本项目是使用了谷歌开源的框架mediapipe,里面有非常多的模型提供给我们使用,例如面部检测,身体检测,手部检测等。
首先先进行手部的检测,找到之后会做Hand Landmarks。
将手掌的21个点找到,然后我们就可以通过手掌的21个点的坐标推测出来手势,或者在干什么。
pip install opencv-python
pip install mediapipe
先调用这俩个函数库
import cv2
import mediapipe as mp
然后再调用摄像头
cap = cv2.VideoCapture(0)
函数主体部分
while True:
ret, img = cap.read()#读取当前数据
if ret:
cv2.imshow('img',img)#显示当前读取到的画面
if cv2.waitKey(1) == ord('q'):#按q键退出程序
break
全部函数
import cv2
import mediapipe as mp
import time
cap = cv2.VideoCapture(1)
mpHands = mp.solutions.hands
hands = mpHands.Hands()
mpDraw = mp.solutions.drawing_utils
handLmsStyle = mpDraw.DrawingSpec(color=(0, 0, 255), thickness=3)

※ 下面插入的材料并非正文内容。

(** X15: a sort, however it ends, touches neither the record on display,
    nor the edit form, nor the error message, nor the search box; a search,
    however it ends, touches neither the contents of the list nor the
    search box nor the selects.  But they share [loading]: issuing a search
    puts "Loading..." in place of the sorted list, and there it stays until
    the next sort or search settles, which need not be this search. *)
Theorem sorting_and_searching_share_only_loading :
  (forall s answer os pg,
     PatientUI.singlePatient
       (ui (fst (run (PatientUI.fetchSortedPatients s) answer os pg)))
     = PatientUI.singlePatient (ui pg)
     /\ PatientUI.updateData
          (ui (fst (run (PatientUI.fetchSortedPatients s) answer os pg)))
        = PatientUI.updateData (ui pg)
     /\ PatientUI.error
          (ui (fst (run (PatientUI.fetchSortedPatients s) answer os pg)))
        = PatientUI.error (ui pg)
     /\ PatientUI.patientId
          (ui (fst (run (PatientUI.fetchSortedPatients s) answer os pg)))
        = PatientUI.patientId (ui pg))
  /\ (forall s answer os pg,
     PatientUI.patients
       (ui (fst (run (PatientUI.handleSearch s) answer os pg)))
     = PatientUI.patients (ui pg)
     /\ PatientUI.patientId
          (ui (fst (run (PatientUI.handleSearch s) answer os pg)))
        = PatientUI.patientId (ui pg)
     /\ PatientUI.sortBy
          (ui (fst (run (PatientUI.handleSearch s) answer os pg)))
        = PatientUI.sortBy (ui pg)
     /\ PatientUI.order
          (ui (fst (run (PatientUI.handleSearch s) answer os pg)))
        = PatientUI.order (ui pg))
  /\ (forall s answer pg,
     PatientUI.patientId s <> "" ->
     exists v,
       PatientUI.render (ui (launch (PatientUI.handleSearch s) answer pg))
       = inr v
       /\ PatientUI.patient_list v = Bare (VBool false)
       /\ PatientUI.loading_paragraph v = Element tt)
  /\ (forall e answer pg,
     PatientUI.reachable pg ->
     PatientUI.loading (ui pg) = true ->
     PatientUI.loading (ui (PatientUI.step e answer pg)) = true
     \/ exists i o rk,
          e = PatientUI.Settled i o
          /\ nth_error (inflight pg) i = Some rk
          /\ drives_loading (fst rk) = true)
  /\ (forall i rk o answer pg,
     PatientUI.reachable pg ->
     nth_error (inflight pg) i = Some rk ->
     drives_loading (fst rk) = true ->
     PatientUI.loading (ui (PatientUI.step (PatientUI.Settled i o) answer pg))
     = false).
Proof.
  split; [| split; [| split; [| split]]].
  - intros s answer os pg.
    destruct os as [| [d | response] os]; repeat split.
  - intros s answer os pg.
    unfold PatientUI.handleSearch. rewrite truthy_patientId.
    destruct (String.eqb (PatientUI.patientId s) ""); simpl negb; cbv iota.
    + repeat split.
    + destruct os as [| [d | response] os]; [| destruct d |];
        repeat split.
  - intros s answer pg H.
    assert (Hl : PatientUI.loading
                   (ui (launch (PatientUI.handleSearch s) answer pg))
                 = true).
    { unfold PatientUI.handleSearch. rewrite (patientId_not_empty s H).
      reflexivity. }
    destruct (render_displayable
                (ui (launch (PatientUI.handleSearch s) answer pg)))
      as [v Hv].
    { unfold PatientUI.handleSearch. rewrite (patientId_not_empty s H).
      reflexivity. }
    exists v. split; [exact Hv |]. exact (render_while_loading _ v Hv Hl).
  - intros e answer pg Hr Hl.
    destruct (PatientUI_reachable_invariant pg Hr) as [Hinv _].
    destruct e as [a | i o].
    + left. unfold PatientUI.step.
      assert (Hmid : PatientUI.loading
                       (ui (launch (PatientUI.handler a (ui pg)) answer pg))
                     = true).
      { destruct (PatientUI_launch_handler_state a answer pg)
          as (_ & _ & [[_ E] | (_ & _ & rk & _ & _ & E)]); rewrite E.
        - exact Hl.
        - now destruct (drives_loading (fst rk)). }
      destruct (useEffect_cases (Some (ui pg)) answer
                  (launch (PatientUI.handler a (ui pg)) answer pg))
        as [-> | (rk & _ & _ & _ & _ & E & _)]; [exact Hmid | exact E].
    + destruct (nth_error (inflight pg) i) as [rk |] eqn:E.
      * destruct (drives_loading (fst rk)) eqn:Ed.
        -- right. exists i, o, rk. auto.
        -- left. rewrite (PatientUI_step_settled i rk o answer pg Hr E).
           assert (Hrk : issued_by_handler rk).
           { rewrite Forall_forall in Hinv. apply Hinv.
             eapply nth_error_In; eauto. }
           destruct (PatientUI_rest_of_handler rk o answer
                       (mkPage (ui pg) (log pg) (remove_nth i (inflight pg)))
                       Hrk) as (_ & _ & _ & El & _).
           simpl in El. rewrite El, Ed. exact Hl.
      * left. unfold PatientUI.step, settle. rewrite E.
        now rewrite useEffect_unchanged.
  - intros i rk o answer pg Hr E Ed.
    destruct (PatientUI_reachable_invariant pg Hr) as [Hinv _].
    rewrite (PatientUI_step_settled i rk o answer pg Hr E).
    assert (Hrk : issued_by_handler rk).
    { rewrite Forall_forall in Hinv. apply Hinv. eapply nth_error_In; eauto. }
    destruct (PatientUI_rest_of_handler rk o answer
                (mkPage (ui pg) (log pg) (remove_nth i (inflight pg)))
                Hrk) as (_ & _ & _ & El & _).
    simpl in El. now rewrite El, Ed.
Qed.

handConStyle = mpDraw.DrawingSpec(color=(0, 255, 0), thickness=5)
pTime = 0
cTime = 0
while True:
ret, img = cap.read()
if ret:
imgRGB = cv2.cvtColor(img, cv2.COLOR_BGR2RGB)
result = hands.process(imgRGB)
# print(result.multi_hand_landmarks)
imgHeight = img.shape[0]
imgWidth = img.shape[1]
if result.multi_hand_landmarks:
for handLms in result.multi_hand_landmarks:
mpDraw.draw_landmarks(img, handLms, mpHands.HAND_CONNECTIONS, handLmsStyle, handConStyle)
for i, lm in enumerate(handLms.landmark):
xPos = int(lm.x * imgWidth)
yPos = int(lm.y * imgHeight)
# cv2.putText(img, str(i), (xPos-25, yPos+5), cv2.FONT_HERSHEY_SIMPLEX, 0.4, (0, 0, 255), 2)
# if i == 4:
# cv2.circle(img, (xPos, yPos), 20, (166, 56, 56), cv2.FILLED)
# print(i, xPos, yPos)
cTime = time.time()
fps = 1/(cTime-pTime)
pTime = cTime
cv2.putText(img, f"FPS : {int(fps)}", (30, 50), cv2.FONT_HERSHEY_SIMPLEX, 1, (255, 0, 0), 3)
cv2.imshow('img', img)
if cv2.waitKey(1) == ord('q'):
break
这样我们就能再电脑上显示我们的手部关键点和坐标了,对于手势识别或者别的操作就可以通过获取到的关键点的坐标进行判断了。